We see this trend in our claims data, too. Looking back at our data since 2011, we noticed a consistently dramatic spike in claims related to knee injuries for one specific age group: 17-year-olds.

These knee injuries—and other sports-related injuries like fractures and concussions—come at a personal cost, in both dollars and recovery time. They can also have a long-term impact on your child's health. For example, a knee injury not only can take a young athlete out of the game for the rest of the season, but it can also increase their risk of arthritis later in life.

We're here to help keep kids healthy and active—not on the sidelines.

Check out these sports injury prevention tips from Lindsay Hagler, an athletic trainer with The Center Foundation. We're proud to support The Center Foundation in their efforts to place certified athletic trainers at high schools in Central Oregon at no cost to the students or their families.

Tips to prevent sports injuries in kids

1. Get the gear. Make sure your child wears protective equipment like helmets, pads, mouth guards and eyewear—and that they fit properly. Hagler also suggests runners are evaluated at a local running store to see what kind of shoe will work best for their foot type and biomechanics for better injury prevention.
2. Stress the stretching.
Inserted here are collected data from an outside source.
Lemma filesIn_spec (dir path : string) (entries : list dirent) :
  In path (filesIn dir entries)
  <-> exists e, In e entries /\ is_dir e = false /\ skipped (d_name e) = false
                /\ path = path_below dir (d_name e).
Proof.
  unfold filesIn. rewrite in_flat_map. split.
  - intros [e [He Hp]]. exists e.
    destruct (skipped (d_name e)); [destruct Hp |].
    destruct (is_dir e); cbn [orb] in Hp; [destruct Hp |].
    destruct Hp as [<- | []]. repeat split. exact He.
  - intros [e (He & Hdir & Hskip & ->)]. exists e. split; [exact He |].
    rewrite Hskip, Hdir. left. reflexivity.
Qed.

Lemma pushedBelow_spec (dir : string) (entries : list dirent)
    (d : string * option (list dirent)) :
  In d (pushedBelow dir entries)
  <-> exists e, In e entries /\ pushed e = true
                /\ d = (path_below dir (d_name e), opened e).
Proof.
  unfold pushedBelow. rewrite in_flat_map. split.
  - intros [e [He Hd]]. exists e.
    destruct (pushed e); [| destruct Hd].
    destruct Hd as [<- | []]. repeat split. exact He.
  - intros [e (He & Hpushed & ->)]. exists e. split; [exact He |].
    rewrite Hpushed. left. reflexivity.
Qed.

Lemma filesIn_below (dir : string) (entries : list dirent) :
  at_or_below root dir -> reached root top dir (Some entries) ->
  Forall in_files (filesIn dir entries).
Proof.
  intros Hdir Hreached. apply Forall_forall. intros path Hp.
  apply filesIn_spec in Hp. destruct Hp as [e (He & Hfile & Hskip & ->)]. split.
  - apply path_below_root. exact Hdir.
  - exists dir, entries, e. repeat split; assumption.
Qed.

Lemma pushedBelow_below (dir : string) (entries : list dirent) :
  at_or_below root dir -> reached root top dir (Some entries) ->
  Forall on_stack (pushedBelow dir entries).
Proof.
  intros Hdir Hreached. apply Forall_forall. intros d Hd.
  apply pushedBelow_spec in Hd. destruct Hd as [e (He & Hpushed & ->)].
  cbn [fst snd]. split.
  - right. apply path_below_root. exact Hdir.
  - apply reached_sub with (entries := entries); assumption.
Qed.

Lemma expandDirs_below (fuel : nat) :
  forall (dirs : dir_stack) (filenames result : list string),
    Forall on_stack dirs ->
    Forall in_files filenames ->
    expandDirs fuel dirs filenames = Some result ->
    Forall in_files result.
Proof.
  induction fuel as [| fuel IH]; intros dirs filenames result Hdirs Hfiles Hrun.
  - destruct dirs as [| [dir listing] rest]; cbn in Hrun; [| discriminate].
    injection Hrun as <-. exact Hfiles.
  - destruct dirs as [| [dir [entries |]] rest]; cbn [expandDirs] in Hrun.
    + injection Hrun as <-. exact Hfiles.
    + rewrite readdir_loop in Hrun. cbn [fst snd] in Hrun.
      inversion Hdirs as [| d ds [Hd Hreached] Hrest]; subst. cbn [fst snd] in Hd, Hreached.
      apply (IH _ _ _) with (3 := Hrun).
      * apply Forall_app. split; [| exact Hrest].
        apply Forall_rev, pushedBelow_below; assumption.
      * apply Forall_app. split; [exact Hfiles |]. apply filesIn_below; assumption.
    + inversion Hdirs; subst. apply (IH _ _ _) with (3 := Hrun); assumption.
Qed.

(** The files below a directory the loop takes off [dirs] are among the
    files below the input. *)
Lemma reached_walk (dir : string) (listing : option (list dirent)) :
  reached root top dir listing ->
  incl (walkListing dir listing) (walkListing root top).
Proof.
  intros Hreached. induction Hreached as [| dir entries e _ IH He Hpushed].
  - apply incl_refl.
  - intros path Hpath. apply IH. rewrite walkListing_some.
    apply in_or_app. right. apply in_concat.
    exists (walkListing (path_below dir (d_name e)) (opened e)). split; [| exact Hpath].
    apply (in_map (fun d => walkListing (fst d) (snd d))
                  (rev (pushedBelow dir entries)) (path_below dir (d_name e), opened e)).
    apply -> in_rev. apply pushedBelow_spec. exists e. repeat split; assumption.
Qed.

Lemma listed_file_walk (path : string) :
  listed_file root top path -> In path (walkListing root top).
Proof.
  intros (dir & entries & e & Hreached & He & Hfile & Hskip & ->).
  apply (reached_walk Hreached). rewrite walkListing_some.
  apply in_or_app. left. apply filesIn_spec. exists e. repeat split; assumption.
Qed.

End BelowDirectory.

(** X14: every file name the expansion of a directory produces is a path
    below that directory (the input, a "/" and more), and it is [d/name] for
    an entry [name] that [readdir] returned for a directory [d] the loop took
    off [dirs], the entry being neither of type DT_DIR nor named "." or "..";
    and once every directory below the input has been taken off [dirs], every
    such entry is in the list. *)
Theorem inputFiles_below_directory (directoryExists : string -> bool)
    (opendir : string -> option (list dirent)) (fuel : nat) (dir outputName : string)
    (result : string * list string) :
  directoryExists dir = true ->
  inputFiles directoryExists opendir fuel [dir; outputName] = Some result ->
  fst result = outputName
  /\ Forall (fun path => below_root dir path /\ listed_file dir (opendir dir) path)
            (snd result)
  /\ (dirCount (Dirent EmptyString true (opendir dir)) <= fuel ->
      forall path, listed_file dir (opendir dir) path -> In path (snd result)).
Proof.
  intros Hdir. unfold inputFiles. cbn [rev app]. rewrite Hdir.
  destruct (expandDirs fuel [(dir, opendir dir)] []) as [files |] eqn:Hrun;
    cbn [option_map]; [| discriminate].
  intros H. injection H as <-. cbn [fst snd]. split; [reflexivity |]. split.
  - apply (@expandDirs_below dir (opendir dir) fuel [(dir, opendir dir)] [] files).
    + constructor; [| constructor]. cbn [fst snd].
      split; [left; reflexivity | apply reached_root].
    + constructor.
    + exact Hrun.
  - intros Hfuel path Hpath.
    rewrite expandDirs_walk in Hrun.
    + injection Hrun as <-. cbn [map List.concat fst snd app]. rewrite app_nil_r.
      apply listed_file_walk. exact Hpath.
    + rewrite stackCount_cons. unfold stackCount. cbn [map list_sum fold_right]. lia.
Qed.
Though most sports practices include warmups and stretching, it's important to make it a habit for all types of workouts. Dynamic warmups—like high-knees or side-shuffling—can be especially effective at activating muscles and reducing risk of injury.
3. Switch it up. Encourage participation in multiple sports. Specializing in one sport can put stress on the same muscles and joints, causing overuse injuries. Hagler says that playing a variety of sports has another plus—it develops different movement patterns, creating a more well-rounded athlete.
4. Fuel and hydrate. "Nutrition and hydration are huge for injury prevention," Hagler says. Try to keep meals healthy and at the same time each day. Make sure your child has plenty of fluids before, during and after practice. Watch for signs of heat-related illness, such as nausea, vomiting or confusion.
5. Know the risks\, strengthen the muscles. Certain injuries occur more often with certain sports. For example, knee injuries are more common in girls' soccer than boys' soccer due to an anatomical muscular difference. What can be done for prevention? Hagler suggests strength training for the hamstrings and quads, as well as practicing proper running and landing techniques. Make sure your child starts strength training well before the season begins.
6. Recognize the injury. It can be hard to tell the difference between soreness and an injury. Hagler explains, "Generally, soreness is kind of a deep achy feeling, kind of stiff and tight. If it's an injury, you'll have immediate onset of pain." Look out for limps or changes in technique, and remind your child to tell you about pain or anything that doesn't feel right.
7. Communicate with coaches and athletic trainers. The beginning of the season is a good time to chat with coaches and let them know if your child has any preexisting injuries or conditions. Don't be afraid to ask coaches or athletic trainers about what they're doing to prevent injuries—it's their job to keep players safe on the field.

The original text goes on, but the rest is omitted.